### Exercise requirements
Produce an exact copy of the lines below, starting at the first and ending with the line containing "From Stdlib Require Import ZArith Lia Ascii.".

═══

(* ===== verification/SecureFs.v ===== *)
(** * Files and errors of the core crate ([crates/abigail-core/src/error.rs],
      [secure_fs.rs])

    [Disk] is what a process sees of its machine: the files, the password the
    operating system keeps for it, and a counter of the calls made to either.
    Whether the n-th call fails is read from an oracle, so that a theorem over
    all oracles covers every failure, and a crash too: it is the oracle that
    fails every call from some point on.  Directories carry no content and are
    not modelled. *)

From S2P Require Import Prelude RustStr Paths.
From Stdlib Require Import ZArith Lia Ascii.
From stdpp Require Import base list strings gmap countable pretty.

(** ** [CoreError] *)

Inductive CoreError : Type :=
| Crypto (msg : string)
| SignatureInvalid (document : string)
| DocumentNotFound (document : string)
| Keyring (msg : string)
| ConfigError (msg : string)
| Vault (msg : string)
| Io (msg : string)
| Serialization (msg : string).

(** [Display]: the [#[error("...")]] attributes. *)
Definition core_error_str (e : CoreError) : string :=
  match e with
  | Crypto m => "Crypto error: " +:+ m
  | SignatureInvalid d => "Signature verification failed for " +:+ d
  | DocumentNotFound d => "Document not found: " +:+ d
  | Keyring m => "Keyring error: " +:+ m
  | ConfigError m => "Config error: " +:+ m
  | Vault m => "Vault error: " +:+ m
  | Io m => "IO error: " +:+ m
  | Serialization m => "Serialization error: " +:+ m
  end.

(** ** The machine *)

#[export] Instance Component_countable : Countable Component.
Proof.
  refine (inj_countable'
    (λ c, match c with
          | RootDir => inl 0 | CurDir => inl 1 | ParentDir => inl 2
          | Normal n => inr n
          end)
    (λ x, match x with
          | inl 0 => RootDir | inl 1 => CurDir | inl _ => ParentDir
          | inr n => Normal n
          end) _).
  by intros [].
Defined.

Record Disk : Type := mkDisk {
  files : gmap path string;
  credential : option string;
  calls : nat;
}.

Section fs.
(** The error of the n-th call, if it fails; how many bytes a failing write had
    written. *)
Context (io : nat → option string) (written : nat → nat).
(** [Path::display], and the suffix of temporary names: process and clock. *)
Context (display : path → string) (tmp_suffix : nat → string).

Notation D := (M Disk CoreError).

Definition with_files (f : gmap path string → gmap path string) (d : Disk) : Disk :=
  mkDisk (f (files d)) (credential d) (calls d).

Definition tick (d : Disk) : Disk := mkDisk (files d) (credential d) (S (calls d)).

(** A call of the operating system that can fail and else changes the files. *)
Definition syscall (f : gmap path string → gmap path string) : D unit := λ d,
  match io (calls d) with
  | Some e => (tick d, Err (Io e))
  | None => (tick (with_files f d), Ok tt)
  end.

(** [std::fs::create_dir_all] *)
Definition create_dir_all (p : path) : D unit := syscall id.

(** [Path::exists], which also answers no when the metadata of a file cannot be read:
    that case is left out. *)
Definition exists_ (p : path) (d : Disk) : bool :=
  match files d !! p with Some _ => true | None => false end.

Definition not_found : string := "No such file or directory (os error 2)".

(** [std::fs::read] *)
Definition read_file (p : path) : D string := λ d,
  match io (calls d) with
  | Some e => (tick d, Err (Io e))
  | None =>
      match files d !! p with
      | Some b => (tick d, Ok b)
      | None => (tick d, Err (Io not_found))
      end
  end.

(** [std::fs::remove_file] *)
Definition remove_file (p : path) : D unit := λ d,
  match io (calls d) with
  | Some e => (tick d, Err (Io e))
  | None =>
      match files d !! p with
      | Some _ => (tick (with_files (delete p) d), Ok tt)
      | None => (tick d, Err (Io not_found))
      end
  end.

(** [OpenOptions::new().create_new(true)] *)
Definition create_new (p : path) : D unit := λ d,
  match io (calls d) with
  | Some e => (tick d, Err (Io e))
  | None =>
      match files d !! p with
      | Some _ => (tick d, Err (Io "File exists (os error 17)"))
      | None => (tick (with_files <[p := ""]> d), Ok tt)
      end
  end.

(** [write_all] into a file just emptied: a failure leaves a part of it. *)
Definition write_all (p : path) (bytes : string) : D unit := λ d,
  match io (calls d) with
  | Some e => (tick (with_files <[p := str_take (written (calls d)) bytes]> d), Err (Io e))
  | None => (tick (with_files <[p := bytes]> d), Ok tt)
  end.

(** [std::fs::write]: the file is truncated first. *)
Definition fs_write (p : path) (bytes : string) : D unit :=
  syscall <[p := ""]> ;; write_all p bytes.

(** [std::fs::rename] *)
Definition rename (src dest : path) : D unit := λ d,
  match io (calls d) with
  | Some e => (tick d, Err (Io e))
  | None =>
      match files d !! src with
      | Some b => (tick (with_files (λ m, <[dest := b]> (delete src m)) d), Ok tt)
      | None => (tick d, Err (Io not_found))
      end
  end.

(** [path.with_file_name(..)] *)
Definition with_file_name (p : path) (name : string) : path :=
  unwrap_or (parent p) p ++ [Normal name].

Definition unique_temp_path (p : path) (n : nat) : path :=
  with_file_name p
    ("." +:+ unwrap_or (file_name p) "abigail.tmp" +:+ ".tmp-" +:+ tmp_suffix n).

Definition sync_parent (p : path) : D unit := syscall id ;; syscall id.

(** What [write_bytes_atomic] does once the temporary file is open. *)
Definition replace_contents (temp p dir : path) (bytes : string) : D unit :=
  write_all temp bytes ;; syscall id ;; rename temp p ;; sync_parent dir.

(** A reading of the outside, at its place among the calls. *)
Definition reading {A} (k : nat → D A) : D A := λ d, k (calls d) d.

(** A failed operation removes the file it worked on, if it can. *)
Definition or_remove (temp : path) (m : D unit) : D unit := λ d,
  match m d with
  | (d, Ok tt) => (d, Ok tt)
  | (d, Err e) => ((remove_file temp d).1, Err e)
  end.

Definition write_bytes_atomic (p : path) (bytes : string) : D unit :=
  if existsb (λ c, bool_decide (c = ParentDir)) p
  then fail (Io ("Path '" +:+ display p +:+ "' contains disallowed traversal"))
  else match parent p with
  | None => fail (Io ("Path '" +:+ display p +:+ "' has no parent directory"))
  | Some dir =>
      create_dir_all dir ;;
      reading (λ n,
        let temp := unique_temp_path p n in
        create_new temp ;; syscall id ;;
        or_remove temp (replace_contents temp p dir bytes))
  end.

Definition write_string_atomic := write_bytes_atomic.
End fs.

(** ** What the calls do to the files *)

Section facts.
Context (io : nat → option string) (written : nat → nat).
Context (display : path → string) (tmp_suffix : nat → string).

(** The file is untouched by a step. *)
Definition file_kept (p : path) (d d' : Disk) : Prop := files d' !! p = files d !! p.

#[export] Instance file_kept_preorder p : PreOrder (file_kept p).
Proof. split; [done|]. intros d1 d2 d3 H1 H2. unfold file_kept in *. congruence. Qed.

(** The password kept by the operating system is untouched. *)
Definition credential_kept (d d' : Disk) : Prop := credential d' = credential d.

#[export] Instance credential_kept_preorder : PreOrder credential_kept.
Proof. split; [done|]. intros d1 d2 d3 H1 H2. unfold credential_kept in *. congruence. Qed.

Ltac one_call := intros d d' r;
  unfold syscall, read_file, remove_file, create_new, write_all, rename;
  repeat case_match; intros; simplify_eq; unfold file_kept, credential_kept; simpl;
  rewrite ?lookup_insert_ne, ?lookup_delete_ne by done; try done.

Lemma syscall_id_kept p : respects (file_kept p) (syscall io id).
Proof. one_call. Qed.
Lemma read_file_kept p q : respects (file_kept p) (read_file io q).
Proof. one_call. Qed.
Lemma remove_file_kept p q : p ≠ q → respects (file_kept p) (remove_file io q).
Proof. intros Hne. one_call. Qed.
Lemma create_new_kept p q : p ≠ q → respects (file_kept p) (create_new io q).
Proof. intros Hne. one_call. Qed.
Lemma write_all_kept p q b : p ≠ q → respects (file_kept p) (write_all io written q b).
Proof. intros Hne. one_call. Qed.
Lemma rename_kept p q q' : p ≠ q → p ≠ q' → respects (file_kept p) (rename io q q').
Proof. intros Hne Hne'. one_call. Qed.

Lemma syscall_credential f : respects credential_kept (syscall io f).
Proof. one_call. Qed.
Lemma read_file_credential q : respects credential_kept (read_file io q).
Proof. one_call. Qed.
Lemma remove_file_credential q : respects credential_kept (remove_file io q).
Proof. one_call. Qed.
Lemma create_new_credential q : respects credential_kept (create_new io q).
Proof. one_call. Qed.
Lemma write_all_credential q b : respects credential_kept (write_all io written q b).
Proof. one_call. Qed.
Lemma rename_credential q q' : respects credential_kept (rename io q q').
Proof. one_call. Qed.

Lemma temp_ne p n : unique_temp_path tmp_suffix p n ≠ p.
Proof.
  unfold unique_temp_path, with_file_name, parent, file_name.
  destruct p as [|c p _] using rev_ind; [done|].
  rewrite last_snoc. destruct c as [| | |name]; simpl.
  1: { intros H. apply (f_equal length) in H. rewrite !length_app in H. simpl in H. lia. }
  all: rewrite removelast_last; intros [_ H]%app_inj_2; try done.
  injection H as H. apply (f_equal String.length) in H. revert H.
  rewrite !str_length_app. simpl. lia.
Qed.

(** Of the files other than the temporary one, an atomic write changes the
    target only, and that to the new content. *)
Definition replaced (p temp : path) (bytes : string) (d d' : Disk) : Prop :=
  credential_kept d d' ∧
  (∀ q, q ≠ p → q ≠ temp → file_kept q d d') ∧
  (file_kept p d d' ∨ files d' !! p = Some bytes).

#[export] Instance replaced_preorder p temp bytes : PreOrder (replaced p temp bytes).
Proof.
  split; [intros d; split_and!; [done|done|by left]|].
  intros d1 d2 d3 (Hc & Hq & Hp) (Hc' & Hq' & Hp'). split_and!.
  - by transitivity d2.
  - intros q Hne Hne'. transitivity d2; auto.
  - destruct Hp' as [Hp'|]; [|by right]. unfold file_kept in *. rewrite Hp'. exact Hp.
Qed.

Lemma kept_replaced {A} p temp bytes (m : M Disk CoreError A) :
  respects credential_kept m → (∀ q, q ≠ temp → respects (file_kept q) m) → p ≠ temp →
  respects (replaced p temp bytes) m.
Proof.
  intros Hc Hq Hne d d' r H. split_and!; [by eapply Hc|intros; by eapply Hq|].
  left. by eapply Hq.
Qed.

Lemma replace_contents_spec temp p dir bytes d d' r :
  p ≠ temp → replace_contents io written temp p dir bytes d = (d', r) →
  replaced p temp bytes d d' ∧ (r = Ok tt → files d' !! p = Some bytes).
Proof.
  intros Hne. unfold replace_contents, sync_parent.
  assert (∀ b k, replaced p temp bytes d
    (mkDisk (<[temp:=b]> (files d)) (credential d) k)) as Hearly.
  { intros b k. split_and!; [done|..].
    - intros q _ Hq. unfold file_kept. simpl. by rewrite lookup_insert_ne.
    - left. unfold file_kept. simpl. by rewrite lookup_insert_ne. }
  unfold write_all, rename, syscall. rewrite M_bind_eq.
  destruct (io (calls d)); [intros [= <- <-]; by split; [apply Hearly|]|].
  rewrite !M_bind_eq. simpl. destruct (io (S (calls d))); [intros [= <- <-]; by split; [apply Hearly|]|].
  rewrite M_bind_eq. simpl. destruct (io (S (S (calls d)))); [intros [= <- <-]; by split; [apply Hearly|]|].
  simpl. rewrite lookup_insert_eq. rewrite M_bind_eq. simpl.
  assert (∀ k, replaced p temp bytes d
    (mkDisk (<[p:=bytes]> (delete temp (<[temp:=bytes]> (files d)))) (credential d) k)).
  { intros k. split_and!; [done|..].
    - intros q Hp Hq. unfold file_kept. simpl.
      by rewrite lookup_insert_ne, lookup_delete_ne, lookup_insert_ne.
    - right. simpl. by rewrite lookup_insert_eq. }
  repeat case_match; intros; simplify_eq; (split; [by eauto|]); intros; try done; simpl;
    by rewrite lookup_insert_eq.
Qed.

Lemma write_bytes_atomic_spec p bytes d d' r :
  write_bytes_atomic io written display tmp_suffix p bytes d = (d', r) →
  credential_kept d d' ∧
  (∀ q, q ≠ p → (∀ n, q ≠ unique_temp_path tmp_suffix p n) → file_kept q d d') ∧
  (file_kept p d d' ∨ files d' !! p = Some bytes) ∧
  (r = Ok tt → files d' !! p = Some bytes).
Proof.
  unfold write_bytes_atomic. destruct (existsb _ _).
  { intros [= <- <-]. split_and!; [done|done|by left|done]. }
  destruct (parent p) as [dir|].
  2: { intros [= <- <-]. split_and!; [done|done|by left|done]. }
  intros [(d1 & [] & H1 & H2)|(e & H1 & ->)]%M_bind_inv.
  2: { split_and!; [by eapply syscall_credential| |left; by eapply syscall_id_kept|done].
       intros. by eapply syscall_id_kept. }
  unfold reading in H2. set (temp := unique_temp_path tmp_suffix p (calls d1)) in *.
  assert (p ≠ temp) as Hne by (intros H; exact (temp_ne p _ (eq_sym H))).
  assert (replaced p temp bytes d d1) as Hd1.
  { eapply kept_replaced; [apply syscall_credential|intros; apply syscall_id_kept|done|done]. }
  assert (replaced p temp bytes d d' ∧ (r = Ok tt → files d' !! p = Some bytes))
    as [(Hc & Hq & Hp) Hok].
  { apply M_bind_inv in H2 as [(d2 & [] & H2 & H3)|(e & H2 & ->)].
    2: { split; [|done]. transitivity d1; [done|].
         eapply kept_replaced; [apply create_new_credential|intros; by apply create_new_kept|done|done]. }
    assert (replaced p temp bytes d1 d2) as Hd2.
    { eapply kept_replaced; [apply create_new_credential|intros; by apply create_new_kept|done|done]. }
    apply M_bind_inv in H3 as [(d3 & [] & H3 & H4)|(e & H3 & ->)].
    2: { split; [|done]. transitivity d1; [done|]. transitivity d2; [done|].
         eapply kept_replaced; [apply syscall_credential|intros; apply syscall_id_kept|done|done]. }
    assert (replaced p temp bytes d2 d3) as Hd3.
    { eapply kept_replaced; [apply syscall_credential|intros; apply syscall_id_kept|done|done]. }
    assert (replaced p temp bytes d d3) as Hd by (etrans; [|exact Hd3]; by etrans).
    unfold or_remove in H4. destruct (replace_contents _ _ _ _ _ _ _) as [d4 [[]|e]] eqn:Hr.
    - apply replace_contents_spec in Hr as [Hr ?]; [|done]. simplify_eq.
      split; [by etrans|done].
    - apply replace_contents_spec in Hr as [Hr _]; [|done]. simplify_eq.
      split; [|done]. etrans; [exact Hd|]. etrans; [exact Hr|].
      destruct (remove_file io temp d4) as [d5 r5] eqn:Hrm. simpl.
      eapply kept_replaced; [apply remove_file_credential|intros; by apply remove_file_kept|done|done]. }
  split_and!; try done. intros q Hqp Hqt. apply Hq; [done|apply Hqt].
Qed.
End facts.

═══

### Answer space
(* ===== verification/SecureFs.v ===== *)
(** * Files and errors of the core crate ([crates/abigail-core/src/error.rs],
      [secure_fs.rs])

    [Disk] is what a process sees of its machine: the files, the password the
    operating system keeps for it, and a counter of the calls made to either.
    Whether the n-th call fails is read from an oracle, so that a theorem over
    all oracles covers every failure, and a crash too: it is the oracle that
    fails every call from some point on.  Directories carry no content and are
    not modelled. *)

From S2P Require Import Prelude RustStr Paths.
From Stdlib Require Import ZArith Lia Ascii.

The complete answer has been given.